Please report every line of the listing below that has the word "modify" in it.

*** Opening of Provided data ***

(* ===== verification/Buf.v ===== *)
(** * Buf: kernel/fs/buf.c, the buffer cache

    64 buffers in a circular doubly linked list around [head_buf]: the buffers in
    use come first, the free ones last.  [insert_head] is the list surgery;
    [buf_read], [buf_write] and [buf_release] are the cache's interface. *)

From S2P Require Import Prelude Bytes Spinlock Kernel Disk.

Definition N_BLOCK_BUF : nat := 64.
Definition BLOCK_NUM_UNUSED : Z := 0xFFFFFFFF.

(** [&head_buf] is node 64 of [links]. *)
Definition HEAD : nat := 64.

(** ** Operations *)

Section Ops.
Context {D : Type} `{!DiskDriver D}.

Definition node_links (i : nat) (L : list (option nat * option nat)) : option nat * option nat :=
  default (None, None) (L !! i).
(** [p->next], [p->prev] and the assignments to them. *)
Definition nnext (i : nat) (L : list (option nat * option nat)) : option nat := fst (node_links i L).
Definition nprev (i : nat) (L : list (option nat * option nat)) : option nat := snd (node_links i L).
Definition upd_next (i : nat) (v : option nat) (L : list (option nat * option nat)) :=
  <[i := (v, nprev i L)]> L.
Definition upd_prev (i : nat) (v : option nat) (L : list (option nat * option nat)) :=
  <[i := (nnext i L, v)]> L.

Definition get_next (i : nat) : M (kstate D) (option nat) := gets (fun s => nnext i (links (k_bc s))).
Definition get_prev (i : nat) : M (kstate D) (option nat) := gets (fun s => nprev i (links (k_bc s))).
Definition set_next (i : nat) (v : option nat) : M (kstate D) unit :=
  modify (fun s => set_k_bc (set_links (upd_next i v (links (k_bc s))) (k_bc s)) s).
Definition set_prev (i : nat) (v : option nat) : M (kstate D) unit :=
  modify (fun s => set_k_bc (set_links (upd_prev i v (links (k_bc s))) (k_bc s)) s).

Definition insert_head (buf_node : nat) (head_next : bool) : M (kstate D) unit :=
  on ← get_next buf_node;
  op ← get_prev buf_node;
  match on, op with
  | Some n, Some p => set_prev n (Some p);; n ← get_next buf_node ≫= some_or_fault;
                      p ← get_prev buf_node ≫= some_or_fault; set_next p (Some n)
  | _, _ => mret tt
  end;;
  if head_next then
    set_prev buf_node (Some HEAD);;
    n ← get_next HEAD;
    set_next buf_node n;;
    n ← get_next HEAD ≫= some_or_fault;
    set_prev n (Some buf_node);;
    set_next HEAD (Some buf_node)
  else
    set_next buf_node (Some HEAD);;
    p ← get_prev HEAD;
    set_prev buf_node p;;
    p ← get_prev HEAD ≫= some_or_fault;
    set_next p (Some buf_node);;
    set_prev HEAD (Some buf_node).

(** [buf_cache[i].buf.f = v] *)
Definition upd_buf (i : nat) (f : buf -> buf) : M (kstate D) unit :=
  b ← gets (fun s => buf_of s i) ≫= some_or_fault;
  modify (put_buf i (f b)).
Definition get_buf {A} (i : nat) (f : buf -> A) : M (kstate D) A :=
  b ← gets (fun s => buf_of s i) ≫= some_or_fault; mret (f b).

Definition bc_lk : lockref D :=
  mk_lockref (fun s => lk_buf_cache (k_bc s)) (fun l s => set_k_bc (set_lk_buf_cache l (k_bc s)) s).
Definition buf_slk (i : nat) : lockref D :=
  mk_lockref (fun s => match buf_of s i with Some b => slk b | None => zero_lock end)
             (fun l s => match buf_of s i with Some b => put_buf i (set_slk l b) s | None => s end).

Definition buf_init : M (kstate D) unit :=
  with_lock bc_lk (spinlock_init "buf_cache");;
  set_next HEAD (Some HEAD);;
  set_prev HEAD (Some HEAD);;
  for_each (seq 0 N_BLOCK_BUF) (fun i =>
    upd_buf i (set_block_num BLOCK_NUM_UNUSED);;
    upd_buf i (set_buf_ref 0);;
    upd_buf i (set_disk false);;
    with_lock (buf_slk i) (spinlock_init "buf");;
    upd_buf i (set_data zero_block);;
    insert_head i false).

(** [while (node != &head_buf)]; the list has at most 64 nodes. *)
Fixpoint buf_search (fuel : nat) (node : nat) (block : Z) : M (kstate D) (option nat) :=
  if bool_decide (node = HEAD) then mret None else
  match fuel with
  | O => no_fuel
  | S fuel' =>
      bn ← get_buf node block_num;
      if bn =? block then mret (Some node)
      else n ← get_next node ≫= some_or_fault; buf_search fuel' n block
  end.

*** Close of Provided data ***

Result of the exercise:
  modify (fun s => set_k_bc (set_links (upd_next i v (links (k_bc s))) (k_bc s)) s).
  modify (fun s => set_k_bc (set_links (upd_prev i v (links (k_bc s))) (k_bc s)) s).
  modify (put_buf i (f b)).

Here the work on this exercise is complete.